A l’issue de la première conférence internationale sur la Syrie (Genève 1), le 30 juin 2012, les grandes puissances avaient signé un plan de règlement du conflit prévoyant une transition politique, mais qui est resté lettre morte. « Il était peut-être trop tôt en 2012. Mais aujourd’hui nous voyons des contacts qui n’étaient pas possibles en 2012 », a estimé Annan.

Sur le plan militaire, Washington a affiché sa volonté d’intensifier les bombardements aériens contre les jihadistes de l’EI en Syrie et en irak.

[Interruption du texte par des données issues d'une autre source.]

(** * Shelf product detection: colour grouping and aggregation

    A shallow embedding of [extract_color.py] and [detect_product.py].

    Conventions of the embedding.
    - A Python function whose body is wrapped in [try/except Exception]
      and which prints a message and returns [None] on failure is a function
      into [option]: [None] is the Python [None] that follows the message.
    - A dominant colour is the [uint8] array [centers[0]] of shape [(3,)];
      the dictionary keys [tuple(color)] carry the same three [uint8] values.
    - [uint8] arithmetic wraps modulo 256, as NumPy array arithmetic does;
      [np.sum] accumulates in a 64-bit unsigned integer; [np.sqrt] and the
      comparison with [10] are IEEE binary64.
    - Box components are binary64 floats; [int] truncates and raises on an
      infinity or a NaN.
    - [cv2.kmeans], the detector and SQLite are collaborators outside the
      repository: they are parameters of the sections that need them. The
      one-cluster run of [cv2.kmeans] is also given as a function, on float32
      samples. *)

From Stdlib Require Import ZArith QArith Qround Qabs Lia List.
From Stdlib Require Import Floats.SpecFloat.
From stdpp Require Import gmap strings list sorting.

(** ** NumPy scalars *)

Module u8.

Definition modulus : Z := 256.

Definition wrap (z : Z) : Z := (z mod modulus)%Z.

(** [a - b] on [uint8] operands. *)
Definition sub (a b : Z) : Z := wrap (a - b).

(** [a ** 2] on a [uint8] operand: the result type stays [uint8]. *)
Definition pow2 (a : Z) : Z := wrap (a * a).

End u8.

Module f64.

Definition prec : Z := 53.
Definition emax : Z := 1024.

(** Conversion of an integer to binary64 (round to nearest even). *)
Definition of_Z (z : Z) : spec_float := binary_normalize prec emax z 0 false.

Definition sqrt (x : spec_float) : spec_float := SFsqrt prec emax x.

Definition ltb (x y : spec_float) : bool := SFltb x y.

Definition add (x y : spec_float) : spec_float := SFadd prec emax x y.
Definition sub (x y : spec_float) : spec_float := SFsub prec emax x y.
Definition mul (x y : spec_float) : spec_float := SFmul prec emax x y.
Definition div (x y : spec_float) : spec_float := SFdiv prec emax x y.

(** Python's [int(x)] on a float: the fractional part is discarded; an
    infinity or a NaN raises. *)
Definition to_int (x : spec_float) : option Z :=
  match x with
  | S754_zero _ => Some 0%Z
  | S754_finite s m e =>
      let magnitude := Z.shiftl (Z.pos m) e in
      Some (if s then (- magnitude)%Z else magnitude)
  | S754_infinity _ => None
  | S754_nan => None
  end.

Definition half : spec_float := div (of_Z 1) (of_Z 2).

(** The rational number a float stands for (0 for an infinity or a NaN). *)
Definition to_Q (x : spec_float) : Q :=
  match x with
  | S754_finite s m e =>
      let n := if s then Z.neg m else Z.pos m in
      match e with
      | Z0 => inject_Z n
      | Zpos p => inject_Z (n * 2 ^ Z.pos p)
      | Zneg p => n # (2 ^ p)%positive
      end
  | _ => 0%Q
  end.


(** Neither an infinity nor a NaN. *)
Definition finite (x : spec_float) : bool :=
  match x with
  | S754_zero _ | S754_finite _ _ _ => true
  | _ => false
  end.

End f64.

(** binary32, the format of [np.float32] and of OpenCV's [CV_32F]. *)
Module f32.

Definition prec : Z := 24.
Definition emax : Z := 128.

Definition of_Z (z : Z) : spec_float := binary_normalize prec emax z 0 false.

Definition add (x y : spec_float) : spec_float := SFadd prec emax x y.
Definition mul (x y : spec_float) : spec_float := SFmul prec emax x y.
Definition div (x y : spec_float) : spec_float := SFdiv prec emax x y.
(** ** Log lines *)

(** X10: [logInternal] returns for every severity - it does not compare
    with [minSeverity] - and hands the terminal sink, through whatever
    contexts are active, exactly one line: the name of the severity, the
    file, the line number in decimal, the LOG-style description and a
    newline.  If the macro text does not match the values, the message that
    says so reaches the sink before that line.  The severity can be read
    back from the line. *)
Theorem logInternal_writes_one_line
    (file : cstr) (line : Z) (severity : Severity)
    (macroArgs : cstr) (argValues : list String) (w : World) :
  exists name,
    KJ_STRINGIFY severity = Some name
    /\ logInternal strerror_r FILE__ file line severity macroArgs argValues w
       = Returned tt
           (mkWorld (active w)
              (parse_sink FILE__ macroArgs (length argValues) (sink w)
                 ++ [SinkLog
                       (name ++ lit ": " ++ StringPtr file ++ lit ":"
                          ++ lit (pretty line) ++ lit ": "
                          ++ description_text strerror_r LOG None 0
                               macroArgs argValues
                          ++ [NEWLINE])]))
    /\ (forall severity' name' rest rest',
          KJ_STRINGIFY severity' = Some name' ->
          name ++ lit ": " ++ rest = name' ++ lit ": " ++ rest' ->
          severity' = severity).
Proof.
  destruct (KJ_STRINGIFY_defined severity) as (name & Hname & _ & Hcolon).
  exists name. split_and!; [done| |].
  - unfold logInternal, mbind, M_bind, getExceptionCallback.
    rewrite makeDescription_run by (intros [? ?]; discriminate).
    rewrite Hname. by rewrite logMessage_run.
  - intros severity' name' rest rest' Hname' E.
    destruct (KJ_STRINGIFY_defined severity') as (n' & Hn' & _ & Hcolon').
    rewrite Hname' in Hn'. injection Hn' as <-.
    change (lit ": " ++ rest) with (COLON :: lit " " ++ rest) in E.
    change (lit ": " ++ rest') with (COLON :: lit " " ++ rest') in E.
    destruct (first_occurrence_unique _ _ _ _ _ E Hcolon Hcolon') as [<- _].
    apply KJ_STRINGIFY_inj. by rewrite Hname, Hname'.
Qed.

(** X13: contexts are transparent to log messages: handed to any callback,
    a message reaches the terminal sink once and unchanged, as if handed to
    the sink itself, and two messages arrive in the order they were sent. *)
Theorem log_messages_pass_every_context
    (cb cb' : Callback) (text text' : String) (w : World) :
  logMessage cb text w = logMessage RootSink text w
  /\ (_ <- logMessage cb text; logMessage cb' text') w
     = Returned tt (mkWorld (active w)
                      (sink w ++ [SinkLog text; SinkLog text'])).
Proof.
  unfold mbind, M_bind. rewrite !logMessage_run. simpl.
  split; [done|]. by rewrite <- (assoc_L (++)).
Qed.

« Nous prévoyons d’intensifier notre campagne aérienne, y compris avec des appareils supplémentaires de la coalition et des Etats-Unis, pour cibler l’EI avec des frappes plus nombreuses et plus fortes », a déclaré le ministre américain de la Défense, Ashton Carter, devant la commission des forces armées du Sénat.

« Nous ne nous interdirons pas de soutenir des partenaires capables de mener à l’occasion des attaques contre l’EI, ou de mener ces missions nous-mêmes, que ce soit par des frappes aériennes ou des actions directes au sol », a ajouté Carter.

Ce dernier a laissé entendre que des militaires américains pourraient de nouveau participer à des opérations terrestres contre l’EI, comme celle menée la semaine dernière par des forces spéciales pour libérer 70 prisonniers du groupe djihadiste. Cette opération a coûté la vie à un soldat américain, le premier à mourir en Irak depuis 2011.

Les Américains et leurs alliés pilotent une coalition internationale contre l’EI et soutiennent certains rebelles syriens ennemis du régime. De son côté, la Russie a lancé il y a près d’un mois une campagne de bombardements aériens en Syrie. Une intervention contre le « terrorisme », affirme Moscou. Des raids destinés à sauver le chef de l’Etat syrien, accusent Washington et ses partenaires.

Ashton Carter a précisé que Washington se concentrerait désormais sur « trois R »: Raqa, Ramadi et raids. Ramadi est la capitale de la province d’Anbar, dans l’ouest de l’Irak, que les forces irakiennes tentent de reprendre à l’EI, avec le soutien des frappes aériennes de la coalition.